TASK TO CARRY OUT =
The required result is every line of the records that includes "date".

□ □ □ □

(** X20: only a timeout of the login probe leads to the QR prompt.  Any
    other error of the probe ends the run, with no prompt and no contact
    loaded; and so does an error of [input()] at the prompt (no keyboard
    to read from).  The error is logged as unexpected, the browser is quit
    and the error is raised again. *)
Theorem login_errors_end_the_run (env : op → nat → answer)
    (dir date time : string) (files : gmap string (list row)) (e : error) :
  env UrlOpen 0 = Proceed → launches env →
  let run := main_bulk_send env dir (initial_world date time files) in
  (env (UntilChatList 30) 0 = Fault e → e ≠ TimeoutException →
   fst run = Raise (Err e)
   ∧ trace (snd run)
     = trace (started date time files)
       ++ [Call Get None; Call (UntilChatList 30) (Some (Err e));
           Log (Unexpected e) "red"; Log Quitting "blue"; Call Quit None])
  ∧ (env (UntilChatList 30) 0 = Fault TimeoutException →
     env Input 0 = Fault e →
     fst run = Raise (Err e)
     ∧ trace (snd run)
       = trace (started date time files)
         ++ [Call Get None;
             Call (UntilChatList 30) (Some (Err TimeoutException));
             Log ScanQR "cyan"; Call Input (Some (Err e));
             Log (Unexpected e) "red"; Log Quitting "blue"; Call Quit None]).
Proof.
  intros H Hl. cbv zeta.
  rewrite (main_started env dir date time files H Hl). split.
  - intros H0 Hne.
    destruct (guarded_error _ _ _ _
                (workflow_probe_error env date time files e Hl H0 Hne))
      as (w2 & -> & Htr).
    split; [reflexivity |]. cbn [snd]. rewrite Htr. reflexivity.
  - intros H0 HI.
    destruct (guarded_error _ _ _ _
                (workflow_input_error env date time files e Hl H0 HI))
      as (w2 & -> & Htr).
    split; [reflexivity |]. cbn [snd]. rewrite Htr. reflexivity.
Qed.

(** The theorem at a browser that crashes during the first probe, and at
    a prompt without keyboard. *)
Lemma login_errors_end_the_run_witness :
  (fst (main_bulk_send Scenario.crash_at_login Scenario.session_dir
          (Scenario.at_start Scenario.four_rows))
   = Raise (Err WebDriverException)
   ∧ trace (snd (main_bulk_send Scenario.crash_at_login Scenario.session_dir
                   (Scenario.at_start Scenario.four_rows)))
     = trace (started "2026-11-04" "12:30"
                (<[CSV_FILE := Scenario.four_rows]> ∅))
       ++ [Call Get None;
           Call (UntilChatList 30) (Some (Err WebDriverException));
           Log (Unexpected WebDriverException) "red"; Log Quitting "blue";
           Call Quit None])
  ∧ (fst (main_bulk_send Scenario.no_keyboard Scenario.session_dir
            (Scenario.at_start Scenario.four_rows))
     = Raise (Err EOFError)
     ∧ trace (snd (main_bulk_send Scenario.no_keyboard Scenario.session_dir
                     (Scenario.at_start Scenario.four_rows)))
       = trace (started "2026-11-04" "12:30"
                  (<[CSV_FILE := Scenario.four_rows]> ∅))
         ++ [Call Get None;
             Call (UntilChatList 30) (Some (Err TimeoutException));
             Log ScanQR "cyan"; Call Input (Some (Err EOFError));
             Log (Unexpected EOFError) "red"; Log Quitting "blue";
             Call Quit None]).
Proof.
  split.
  - apply (proj1 (login_errors_end_the_run Scenario.crash_at_login
                    Scenario.session_dir "2026-11-04" "12:30"
                    (<[CSV_FILE := Scenario.four_rows]> ∅)
                    WebDriverException eq_refl
                    ltac:(repeat split)));
      [reflexivity | discriminate].
  - apply (proj2 (login_errors_end_the_run Scenario.no_keyboard
                    Scenario.session_dir "2026-11-04" "12:30"
                    (<[CSV_FILE := Scenario.four_rows]> ∅)
                    EOFError eq_refl
                    ltac:(repeat split)));
      reflexivity.
Defined.

(** ** Before the browser exists *)

(** X21: before the browser exists.  An error of the connectivity check is
    logged and turned into [SystemExit(1)], and nothing else happens: no
    browser is started.  The user's interrupt during the check is no
    [Exception]: it leaves the program at once.  And when the browser
    cannot be started, its error leaves [main_bulk_send] with nothing
    logged. *)
Theorem no_network_no_browser (env : op → nat → answer)
    (dir date time : string) (files : gmap string (list row)) :
  let run := main_bulk_send env dir (initial_world date time files) in
  (∀ e, env UrlOpen 0 = Fault e →
        fst run = Raise (SystemExit 1)
        ∧ trace (snd run)
          = [Call UrlOpen (Some (Err e)); Log (NetworkError e) "red"])
  ∧ (env UrlOpen 0 = Interrupt →
     fst run = Raise KeyboardInterrupt
     ∧ trace (snd run) = [Call UrlOpen (Some KeyboardInterrupt)])
  ∧ (∀ e, env UrlOpen 0 = Proceed → env ChromeNew 0 = Fault e →
          fst run = Raise (Err e)
          ∧ trace (snd run)
            = [Call UrlOpen None; Call ChromeNew (Some (Err e))]).
Proof.
  cbv zeta. split; [| split].
  - intros e H. now rewrite (main_offline env dir date time files e H).
  - intros H. unfold main_bulk_send, check_internet_connection.
    rewrite bind_run, try_except_run, bind_run. unfold call, syscall.
    change (calls UrlOpen (trace (initial_world date time files))) with 0.
    rewrite H. split; reflexivity.
  - intros e H H1. unfold main_bulk_send, check_internet_connection.
    rewrite bind_run, try_except_run, bind_run, call_proceeds by exact H.
    cbn [mret M_ret negb]. rewrite bind_run.
    unfold initialize_driver.
    destruct (configure_chrome_options_returns dir) as [o ->].
    rewrite bind_run. unfold lift. rewrite bind_run.
    unfold webdriver_Chrome, syscall.
    change (env ChromeNew _) with (env ChromeNew 0). rewrite H1.
    split; reflexivity.
Qed.

(** ** When nothing fails *)

Section NothingFails.
Variable env : op → nat → answer.
Hypothesis proceeds : ∀ o i, env o i = Proceed.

□ □ □ □

TASK SOLUTION =
    (dir date time : string) (files : gmap string (list row)) (e : error) :
  let run := main_bulk_send env dir (initial_world date time files) in
     = trace (started date time files)
       = trace (started date time files)
  rewrite (main_started env dir date time files H Hl). split.
                (workflow_probe_error env date time files e Hl H0 Hne))
                (workflow_input_error env date time files e Hl H0 HI))
    (dir date time : string) (files : gmap string (list row)) :
  let run := main_bulk_send env dir (initial_world date time files) in
  - intros e H. now rewrite (main_offline env dir date time files e H).
    change (calls UrlOpen (trace (initial_world date time files))) with 0.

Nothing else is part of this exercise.